§ **DATA SUPPLIED**
——————

(** * image-to-svg: batch conversion, history store and download guard

    A shallow embedding of [src/lib/types.ts], [src/lib/conversion.ts],
    [src/lib/storage.ts], [src/lib/download.ts], [src/lib/svg-template.ts],
    the selection handlers of the upload component and the start and
    cancel handlers of [src/app/page.tsx], followed by the properties
    proved about them.

    Conventions of the embedding.
    - A JavaScript object that is mutated in place is a record value that
      is threaded through the functions; an array of task objects is a
      list addressed by position.  Where aliasing matters (the history
      record keeps a reference to the live batch) live objects sit in a
      heap indexed by locations.
    - [new Date()] and [Date.now()] read a clock [clock : nat -> Z]: the
      k-th reading of the run returns [clock k]; the state counts the
      readings.  [Math.random().toString(36)] is read the same way from
      [random36].
    - An awaited platform operation (the encoder, the IndexedDB requests,
      the DOM download) is an oracle that fixes its outcome.  The object
      store and its index follow the IndexedDB standard: [put] keeps a
      structured clone under the primary key, and a cursor on an index
      visits the records by index key, then by primary key.
    - The progress callbacks a caller passes are observers: they are
      recorded in a log and do not throw.
    - A string is the sequence of the bytes of its UTF-8 encoding.
      Searching for an ASCII character and cutting at its position give
      the same text as on the UTF-16 code units of the source; where the
      source reads the [length] of a string the code units are counted.
    - Numbers are doubles.  Sizes, lengths, timestamps and progress
      values are integers, which a double holds exactly up to 2^53.
      Where the code divides and multiplies, a finite double is given by
      its exact value, a rational, and the operation rounds the exact
      result to the nearest value with a 53-bit significand, a tie going
      to the even significand.  The exponent is left unbounded: the
      quotients and products of array lengths (below 2^32) stay far from
      the overflow and subnormal ranges of binary64. *)

From Stdlib Require Import ZArith QArith Qround Qpower String Ascii List Lia Lqa.
From Stdlib Require DecimalString.
From stdpp Require Import base list gmap strings sorting.

Local Open Scope Z_scope.
Local Open Scope string_scope.

(** ** types.ts *)

Inductive ConversionStatus := PENDING | PROCESSING | COMPLETED | FAILED.

#[global] Instance ConversionStatus_eq_dec : EqDecision ConversionStatus.
Proof. solve_decision. Defined.

Inductive ErrorType :=
  | FILE_READ_ERROR | IMAGE_LOAD_ERROR | CONVERSION_ERROR
  | STORAGE_ERROR | DOWNLOAD_ERROR.

#[global] Instance ErrorType_eq_dec : EqDecision ErrorType.
Proof. solve_decision. Defined.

——————

§ **WHAT TO DO**
Using the listing above, return all lines where the word "history" occurs.

§ **RESULT FOR THIS EXERCISE**
(** * image-to-svg: batch conversion, history store and download guard
      list addressed by position.  Where aliasing matters (the history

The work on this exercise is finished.